Good to read, “A Nova Scotia teenager has won the right to remain anonymous in a court battle against a cyberbully, but the Supreme Court of Canada rejected her request for a publication ban on some details of her case.”
Read the Supreme Court of Canada ruling. Here is a brief excerpt,
“The critical importance of the open court principle and a free press has been tenaciously embedded in the jurisprudence. In this case, however, there are interests that are sufficiently compelling to justify restricting such access: privacy and the protection of children from cyberbullying.
Recognition of the inherent vulnerability of children has consistent and deep roots in Canadian law and results in the protection of young people’s privacy rights based on age, not the sensitivity of the particular child. In an application involving cyberbullying, there is no need for a child to demonstrate that he or she personally conforms to this legal paradigm. The law attributes the heightened vulnerability based on chronology, not temperament.
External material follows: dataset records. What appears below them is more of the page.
Lemma peek_then_consume_witness :
  consistent (mkStagingBuffer 10 16 0 0 false 16 6) /\
  let '(b1, (read_pos, available_bytes)) :=
    peek (mkStagingBuffer 10 16 0 0 false 16 6) in
  consistent b1 /\ unread b1 = unread (mkStagingBuffer 10 16 0 0 false 16 6) /\
  read_pos = consumer_pos_ b1 /\
  0 <= available_bytes <= unread (mkStagingBuffer 10 16 0 0 false 16 6) /\
  (available_bytes = 0 <-> unread (mkStagingBuffer 10 16 0 0 false 16 6) = 0) /\
  read_pos + available_bytes <= capacity_ b1 /\
  forall num_bytes,
    0 <= num_bytes <= available_bytes ->
    exists b2,
      consume b1 num_bytes = Some b2 /\
      consistent b2 /\
      unread b2 = unread (mkStagingBuffer 10 16 0 0 false 16 6) - num_bytes.
Proof.
  assert (Hb : consistent (mkStagingBuffer 10 16 0 0 false 16 6))
    by (unfold consistent; cbn; lia).
  split; [exact Hb|].
  exact (peek_then_consume (mkStagingBuffer 10 16 0 0 false 16 6) Hb).
Defined.



Lemma wrapped_producer_spins (fuel : nat) (b : StagingBuffer) (num_bytes : Z) :
  0 <= num_bytes ->
  producer_pos_ b < consumer_pos_ b ->
  available_bytes_ b <= num_bytes ->
  exists b',
    reserveProducerSpaceInternal fuel [] b num_bytes true = (StillSpinning, b').
Proof.
  intros Hn. revert b. induction fuel as [|fuel IH]; intros b Hpc Hav;
    cbn [reserveProducerSpaceInternal tl];
    (destruct (Z.leb_spec (available_bytes_ b) num_bytes) as [_|?]; [|lia]);
    [eexists; reflexivity|].
  unfold reserve_iteration.
  destruct (Z.leb_spec (consumer_pos_ b) (producer_pos_ b)) as [?|_]; [lia|].
  cbn [negb andb]. apply IH.
  - exact Hpc.
  - cbn. rewrite Z.sub_diag. exact Hn.
Qed.

Lemma peek_in_order (b : StagingBuffer) :
  consumer_pos_ b <= producer_pos_ b -> fst (peek b) = b.
Proof.
  intros H. unfold peek.
  destruct (Z.ltb_spec (producer_pos_ b) (consumer_pos_ b)); [lia | reflexivity].
Qed.

Lemma peek_wrapped_drained (b : StagingBuffer) :
  producer_pos_ b < consumer_pos_ b -> end_of_data_ b = consumer_pos_ b ->
  fst (peek b) = set_consumer_pos b 0.
Proof.
  intros H He. unfold peek.
  destruct (Z.ltb_spec (producer_pos_ b) (consumer_pos_ b)); [|lia].
  rewrite He, Z.sub_diag. reflexivity.
Qed.

Lemma iteration_grants (b : StagingBuffer) (num_bytes : Z) (blocking : bool) :
  consumer_pos_ b <= producer_pos_ b ->
  0 <= capacity_ b - producer_pos_ b < 2 ^ 64 ->
  num_bytes < capacity_ b - producer_pos_ b ->
  reserve_iteration b num_bytes blocking =
  (set_available_bytes b (capacity_ b - producer_pos_ b), Some (Some (producer_pos_ b))).
Proof.
  intros Hcp HC Hn. unfold reserve_iteration.
  destruct (Z.leb_spec (consumer_pos_ b) (producer_pos_ b)); [|lia].
  rewrite Z.add_0_l, size_t_of_small by lia.
  cbn [available_bytes_ set_available_bytes].
  destruct (Z.gtb_spec (capacity_ b - producer_pos_ b) num_bytes); [|lia].
  reflexivity.
Qed.

Lemma iteration_wraps (b : StagingBuffer) (num_bytes : Z) :
  consumer_pos_ b <= producer_pos_ b ->
  0 < consumer_pos_ b < 2 ^ 64 ->
  0 <= capacity_ b - producer_pos_ b < 2 ^ 64 ->
  capacity_ b - producer_pos_ b <= num_bytes ->
  reserve_iteration b num_bytes true =
  (mkStagingBuffer 0 (producer_pos_ b) (consumer_pos_ b) (buffer_id_ b)
     (should_be_destructed_ b) (capacity_ b) (consumer_pos_ b), None).
Proof.
  intros Hcp Hc HC Hn. unfold reserve_iteration.
  destruct (Z.leb_spec (consumer_pos_ b) (producer_pos_ b)); [|lia].
  rewrite Z.add_0_l, size_t_of_small by lia.
  cbn [available_bytes_ set_available_bytes].
  destruct (Z.gtb_spec (capacity_ b - producer_pos_ b) num_bytes); [lia|].
  destruct (Z.eqb_spec (consumer_pos_ b) 0); [lia|]. cbn [negb andb].
  destruct b as [p e c id d C a]. cbn.
  rewrite Z.sub_0_r, size_t_of_small by (cbn in Hc; lia). reflexivity.
Qed.

(** X19. On a buffer whose data have all been consumed, a blocking
    reservation of fewer bytes than the capacity is granted at the latest in
    the second pass through the loop when the consumer calls [peek] in the
    meantime; while the consumer stays idle it is never granted if the
    request fits neither behind nor in front of the position at which both
    threads stand. *)
Theorem drained_buffer_needs_the_consumer (b : StagingBuffer) (num_bytes : Z) :
  consistent b -> unread b = 0 -> 0 <= num_bytes < capacity_ b ->
  (forall fuel,
      exists write_pos b',
        reserveProducerSpace (2 + fuel) [ConsumerPeek; ConsumerPeek] b num_bytes true =
          (Reserved write_pos, b') /\
        write_pos = producer_pos_ b' /\
        num_bytes < available_bytes_ b') /\
  (consumer_pos_ b = producer_pos_ b ->
   0 < producer_pos_ b <= num_bytes ->
   capacity_ b - producer_pos_ b <= num_bytes ->
   available_bytes_ b <= num_bytes ->
   forall fuel,
     exists b',
       reserveProducerSpace fuel [] b num_bytes true = (StillSpinning, b')).
Proof.
  intros Hb Hu Hn. split.
  - intros fuel. unfold reserveProducerSpace.
    destruct (Z.ltb_spec num_bytes (capacity_ b)) as [_|?]; [|lia]. cbn [orb negb].
    destruct (Z.ltb_spec num_bytes (available_bytes_ b)) as [Hlt|Hge].
    { exists (producer_pos_ b), b. split; [reflexivity|]. split; [reflexivity | exact Hlt]. }
    cbn [Nat.add reserveProducerSpaceInternal tl consumer_acts].
    destruct (Z.leb_spec (available_bytes_ b) num_bytes) as [_|?]; [|lia].
    destruct Hb as (HC & Ha & Hmode). unfold unread in Hu.
    destruct Hmode as [(Hc & Hp & Hav)|(Hp & Hce & HeC & Hav)].
    + destruct (Z.leb_spec (consumer_pos_ b) (producer_pos_ b)) as [_|?]; [|lia].
      rewrite peek_in_order by lia.
      destruct (Z.lt_ge_cases num_bytes (capacity_ b - producer_pos_ b)) as [Hroom|Hno].
      * rewrite iteration_grants by lia.
        eexists. eexists. split; [reflexivity|]. split; [reflexivity|]. cbn. exact Hroom.
      * rewrite iteration_wraps by lia.
        cbn [available_bytes_].
        destruct (Z.leb_spec (consumer_pos_ b) num_bytes) as [Hle|Hgt].
        -- rewrite peek_wrapped_drained by (cbn; lia).
           rewrite iteration_grants by (cbn; lia).
           eexists. eexists. split; [reflexivity|]. split; [reflexivity|]. cbn. lia.
        -- eexists. eexists. split; [reflexivity|]. split; [reflexivity|]. cbn. lia.
    + destruct (Z.leb_spec (consumer_pos_ b) (producer_pos_ b)) as [?|_]; [lia|].
      rewrite peek_wrapped_drained by lia.
      rewrite iteration_grants by (cbn; lia).
      eexists. eexists. split; [reflexivity|]. split; [reflexivity|]. cbn. lia.
  - intros Hcp Hbehind Hfront Hav fuel. unfold reserveProducerSpace.
    destruct (Z.ltb_spec num_bytes (capacity_ b)) as [_|?]; [|lia]. cbn [orb negb].
    destruct (Z.ltb_spec num_bytes (available_bytes_ b)) as [?|_]; [lia|].
    destruct b as [p e c id d C a].
    unfold consistent in Hb.
    cbn [capacity_ available_bytes_ consumer_pos_ producer_pos_ end_of_data_] in *.
    subst c. destruct Hb as (HC & Ha & _).
    destruct fuel as [|fuel]; cbn [reserveProducerSpaceInternal tl available_bytes_];
      (destruct (Z.leb_spec a num_bytes) as [_|?]; [|lia]);
      [eexists; reflexivity|].
    unfold reserve_iteration.
    cbn [capacity_ available_bytes_ consumer_pos_ producer_pos_ end_of_data_
         set_available_bytes set_end_of_data set_producer_pos set_consumer_pos].
    destruct (Z.leb_spec p p) as [_|?]; [|lia].
    rewrite (size_t_of_small (0 + C - p)) by lia.
    destruct (Z.gtb_spec (0 + C - p) num_bytes) as [?|_]; [lia|].
    destruct (Z.eqb_spec p 0) as [?|_]; [lia|]. cbn [negb andb].
    rewrite (size_t_of_small (p - 0)) by lia.
    apply wrapped_producer_spins; cbn; lia.
Qed.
While evidence of a direct, harmful consequence to an individual applicant is relevant, courts may also conclude that there is objectively discernable harm. It is logical to infer that children can suffer harm through cyberbullying, given the psychological toxicity of the phenomenon. Since children are entitled to protect themselves from bullying, cyber or otherwise, there is inevitable harm to them — and to the administration of justice — if they decline to take steps to protect themselves because of the risk of further harm from public disclosure. Since common sense and the evidence show that young victims of sexualized bullying are particularly vulnerable to the harms of revictimization upon publication, and since the right to protection will disappear for most children without the further protection of anonymity, the girl’s anonymous legal pursuit of the identity of her cyberbully should be allowed.”